Was diese Kon­stel­la­tion span­nend macht, ist die Abwe­sen­heit einer Gut-Böse-Zuschrei­bung. Im Gegen­teil: Alle Haupt­fi­gu­ren sind viel­schich­tig, mit guten und schlech­ten Eigen­schaf­ten, und sehr mensch­lich gezeich­net. Geschickt kon­stru­iert Mbue die Schick­sale der bei­den Fami­lien par­al­lel. Für ihre Fami­lie machen die Figu­ren alles. Nicht sel­ten bewe­gen sie sich dabei in recht­li­chen Grau­zo­nen oder über­schrei­ten sogar die Grenze zur Kri­mi­na­li­tät. Ob es um die Ver­un­treu­ung von Fir­men­gel­dern, das Belü­gen der Ein­wan­de­rungs­be­hörde, Erpres­sung oder Heim­lich­tue­reien geht: Mbue gibt keine Bewer­tung ab, was davon gerecht­fer­tigt oder zu ver­ur­tei­len ist. Statt­des­sen lässt sie zwi­schen den Zei­len die Frage offen, was man selbst alles tun würde, um die eigene Fami­lie zusammenzuhalten.

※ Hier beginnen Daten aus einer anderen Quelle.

Lemma versions_loop_collapse (rs : list (str * LogLine)) :
  versions_loop rs [] = collapse (map fst rs).
Proof.
  destruct rs as [|[v ll] rs]; simpl; [reflexivity|].
  apply (versions_loop_acc rs [] v).
Qed.

Lemma collapse_after_length (kept : str) (vs : list str) :
  (List.length (collapse_after kept vs) <= List.length vs)%nat.
Proof.
  revert kept; induction vs as [|v vs IH]; intros kept; simpl; [lia|].
  destruct (str_eqb v kept); simpl.
  - specialize (IH kept); lia.
  - specialize (IH v); lia.
Qed.

Lemma collapse_length (vs : list str) :
  (List.length (collapse vs) <= List.length vs)%nat.
Proof.
  destruct vs as [|v vs]; simpl; [lia|].
  pose proof (collapse_after_length v vs); lia.
Qed.

Lemma collapse_after_no_adjacent (kept : str) (vs : list str) :
  no_adjacent_dup (kept :: collapse_after kept vs).
Proof.
  revert kept; induction vs as [|v vs IH]; intros kept; simpl.
  - auto.
  - destruct (str_eqb v kept) eqn:E.
    + apply IH.
    + split; [|apply IH].
      apply str_eqb_neq in E; congruence.
Qed.

Lemma collapse_no_adjacent (vs : list str) : no_adjacent_dup (collapse vs).
Proof.
  destruct vs as [|v vs]; [exact I|]. apply collapse_after_no_adjacent.
Qed.

Lemma collapse_after_id (kept : str) (vs : list str) :
  no_adjacent_dup (kept :: vs) -> collapse_after kept vs = vs.
Proof.
  revert kept; induction vs as [|v vs IH]; intros kept H; simpl;
    [reflexivity|].
  destruct H as [Hne H].
  assert (E : str_eqb v kept = false) by (apply str_eqb_neq; congruence).
  rewrite E, (IH v H). reflexivity.
Qed.

Lemma collapse_id (vs : list str) : no_adjacent_dup vs -> collapse vs = vs.
Proof.
  destruct vs as [|v vs]; intros H; simpl; [reflexivity|].
  rewrite (collapse_after_id v vs H); reflexivity.
Qed.

(** ** The full scan *)

Lemma len_app (a b : str) : len (a ++ b) = len a + len b.
Proof. unfold len. rewrite length_app. lia. Qed.

Lemma len_nonneg (a : str) : 0 <= len a.
Proof. unfold len. lia. Qed.

Lemma iterate_body_spec (line : str) (s : LogFile)
  (rs : list (str * LogLine)) :
  _restarts s = Some rs ->
  iterate_body line s =
  Ok tt (mkLF (filehandle s) (from_stdin s) (_start s) (_end s)
           (_filesize s) (_num_lines s) (Some (rs ++ line_restart line))
           (binary_step (_binary s) line) (bounds_scans s) (lines_scans s)).
Proof.
  intros Hrs. unfold iterate_body, line_restart, binary_step, banner_kind.
  destruct s as [fh sd st en fs n r b bs lsn]; simpl in *; subst r.
  destruct (contains (lit "version") line); simpl;
    [|rewrite app_nil_r; reflexivity].
  destruct (contains (lit "mongos") line || contains (lit "MongoS") line);
    simpl.
  - unfold bind, set_binary, modify, record_version, append_restart, ret;
      simpl.
    destruct (re_search_version line); simpl;
      [reflexivity | rewrite app_nil_r; reflexivity].
  - destruct (contains (lit "db version v") line); simpl.
    + unfold bind, set_binary, modify, record_version, append_restart, ret;
        simpl.
      destruct (re_search_version line); simpl;
        [reflexivity | rewrite app_nil_r; reflexivity].
    + rewrite app_nil_r; reflexivity.
Qed.

Lemma iterate_loop_spec (ls : list str) :
  forall (i l : Z) (s : LogFile) (rs : list (str * LogLine)),
  _restarts s = Some rs ->
  iterate_loop i ls l s =
  Ok (last_index i ls l)
     (mkLF (set_pos (filehandle s)
                    (pos (filehandle s) + len (List.concat ls)))
           (from_stdin s) (_start s) (_end s) (_filesize s) (_num_lines s)
           (Some (rs ++ flat_map line_restart ls))
           (fold_left binary_step ls (_binary s))
           (bounds_scans s) (lines_scans s)).
Proof.
  induction ls as [|line ls IH]; intros i l s rs Hrs.
  - simpl. unfold ret, set_pos, len. simpl.
    rewrite Z.add_0_r, app_nil_r.
    destruct s as [[nm c p sk] sd st en fs n r b bs lsn]; simpl in *.
    subst r; reflexivity.
  - simpl iterate_loop. unfold bind at 1. unfold consume, modify.
    unfold bind at 1.
    erewrite iterate_body_spec by (simpl; exact Hrs).
    erewrite IH by (simpl; reflexivity).
    f_equal.
    + unfold last_index. destruct ls; simpl List.length; lia.
    + simpl. rewrite len_app, <- app_assoc. unfold set_pos; simpl.
      f_equal. f_equal. lia.
Qed.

Fami­lie und Hei­mat sind zwei­fels­ohne die Grund­mo­tive des Romans. Trotz gro­ßer kul­tu­rel­ler Unter­schiede und trotz indi­vi­du­el­ler Kämpfe und Nie­der­la­gen blei­ben sie als uni­ver­selle Prin­zi­pien bestehen. Doch Mbue ver­han­delt noch mehr: Die Kapi­tel sind wei­test­ge­hend abwech­selnd aus Nenis und Jen­des Per­spek­tive erzählt. Die Ereig­nisse fügen sich aus dem Blick­win­kel der Schwar­zen Ein­wan­de­rer zu einem Gesamt­bild zusam­men, das mit Kli­schees spielt. Durch Jende und Neni wird der Kul­tur­schock erleb­bar, wenn ame­ri­ka­ni­scher Traum und Wirk­lich­keit zusam­men­pral­len. In ihrer Ver­bun­den­heit zu Kame­run und dem Ver­such, sich ihr Stück­chen alte Hei­mat in der klei­nen Woh­nung zu bewah­ren, wir­ken die Figu­ren am lebendigsten.

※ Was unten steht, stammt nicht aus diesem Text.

Lemma finished_ok d m h gs : page_ok d -> m ∈ all_elements (tree d) ->
  h ∈ map node_id (childNodes d m) ->
  (forall g i, callGraph gs = Some g \/ callerGraph gs = Some g -> i ∈ graph_nodes (Some g) ->
     i ∈ all_elements (tree d)) ->
  let d' := finished gs (next d) (inserted d m h) in
  page_ok d' /\ hides d d' /\ shows d' (closure_of gs (next d)) false false /\
  tree d' = tree (inserted d m h) /\ next d' = (5 + next d)%nat.
Proof.
  intros Hd Hm Hh Hgs d'. destruct (inserted_ok d m h Hd Hm Hh) as (Hi & _ & _).
  set (d3 := hide (callGraph gs) (hide (callerGraph gs) (inserted d m h))).
  assert (Hold : forall g i, callGraph gs = Some g \/ callerGraph gs = Some g ->
    i ∈ graph_nodes (Some g) -> (i < next d)%nat /\ is_Some (props (inserted d m h) !! i)).
  { intros g i Hg Hin. assert (Hlt : (i < next d)%nat) by (by apply (pg_dom _ Hd), (pg_props _ Hd), (Hgs g i)).
    split; [done|]. cbn [inserted props]. rewrite created_old by done. by apply (pg_props _ Hd), (Hgs g i). }
  assert (H3 : page_ok d3 /\ hides d d3).
  { split; [by apply page_hide, page_hide|]. eapply hides_trans; [|eapply hides_trans; apply hides_hide].
    intros i p Hp. exists (display p). rewrite with_display_id. split; [|by left]. cbn [inserted props].
    rewrite created_old; [done|done|]. apply (pg_dom _ Hd). eauto. }
  destruct H3 as [P3 H3].
  assert (Hne : forall j, (j < next d)%nat -> props d' !! j = props d3 !! j).
  { intros j Hj. unfold d', finished. fold d3. rewrite !disable_missing_ne by lia. done. }
  assert (Hbtn : forall i, i = (1 + next d)%nat \/ i = (3 + next d)%nat -> props d3 !! i = Some button_props).
  { intros i Hi'. assert (Hlt : (next d < i)%nat) by lia.
    assert (Hag : forall g d0, (forall j, j ∈ graph_nodes g -> (j < next d)%nat) -> props (hide g d0) !! i = props d0 !! i).
    { intros g d0 Hg. apply (set_graph_agree d0 g _ [i]); [|apply elem_of_cons; auto].
      intros j ->%list_elem_of_singleton Hj. specialize (Hg _ Hj). lia. }
    unfold d3. rewrite !Hag.
    - cbn [inserted props]. rewrite created_new by (rewrite !elem_of_cons; tauto).
      by rewrite (proj2 (Nat.eqb_neq _ _)) by lia.
    - intros j Hj. destruct (callerGraph gs) as [g|] eqn:Hg; [|by apply not_elem_of_nil in Hj]. apply (Hold g j); auto.
    - intros j Hj. destruct (callGraph gs) as [g|] eqn:Hg; [|by apply not_elem_of_nil in Hj]. apply (Hold g j); auto. }
  assert (Hgraph : forall g d0, graph_ok d0 g false -> (forall j, j ∈ graph_nodes g -> (j < next d)%nat) ->
    d0 = d3 -> graph_ok d' g false).
  { intros g d0 Hg Hlt -> j Hj. rewrite Hne by (by apply Hlt). by apply Hg. }
  split_and!; [by apply page_disable, page_disable| | | |].
  - intros i p Hp. rewrite Hne by (apply (pg_dom _ Hd); eauto). by apply H3.
  - constructor; cbn [closure_of graphs callerBtn callBtn current]; [done| | | |].
    + apply (Hgraph _ d3); [|intros j Hj; destruct (callerGraph gs) as [g|] eqn:Hg; [apply (Hold g j); auto|by apply not_elem_of_nil in Hj]|done].
      apply graph_ok_hide. apply set_graph_ok; [|done]. intros j Hj.
      destruct (callerGraph gs) as [g|] eqn:Hg; [apply (Hold g j); auto|by apply not_elem_of_nil in Hj].
    + apply (Hgraph _ d3); [|intros j Hj; destruct (callGraph gs) as [g|] eqn:Hg; [apply (Hold g j); auto|by apply not_elem_of_nil in Hj]|done].
      apply set_graph_ok; [|done]. intros j Hj.
      destruct (callGraph gs) as [g|] eqn:Hg; [|by apply not_elem_of_nil in Hj].
      destruct (Hold g j) as [_ [p Hp]]; [auto|done|].
      destruct (hides_hide (callerGraph gs) _ _ _ Hp) as (v & -> & _). eauto.
    + eapply button_ok_agree; [|apply (new_button_ok d3); by apply Hbtn; left].
      intros j ->%list_elem_of_singleton. unfold d', finished. fold d3. by rewrite disable_missing_ne by lia.
    + unfold d', finished. fold d3. apply new_button_ok. rewrite disable_missing_ne by lia. by apply Hbtn; right.
  - unfold d', finished. by destruct (callGraph gs), (callerGraph gs).
  - unfold d', finished. by destruct (callGraph gs), (callerGraph gs).
Qed.
End Setup.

„Ame­rika kann die Hölle sein […].”

Ange­sichts der aktu­el­len poli­ti­schen Lage in den USA wirkt „Das geträumte Land” wie ein ver­spä­te­ter Kom­men­tar. Doch der Roman hin­ter­lässt einen ernüch­tern­den, fast zu rea­lis­ti­schen Nach­ge­schmack. Trotz­dem: Mbue setzt gekonnt Glücks­mo­mente zwi­schen indi­vi­du­elle Kämpfe, Vor­ur­teile und Armut, von denen das Buch lebt. Und einige Fra­gen sind heute so aktu­ell wie vor zehn Jah­ren. Wie kommt man gut durchs Leben? Was tut man, um die eige­nen Träume wahr­zu­ma­chen? Was gibt man auf? Und ist der Traum das wert?

Das geträumte Land. Imbolo Mbue.
Aus dem ame­ri­ka­ni­schen Eng­lisch von Maria Hummitzsch.
Kie­pen­heuer & Witsch. 2017.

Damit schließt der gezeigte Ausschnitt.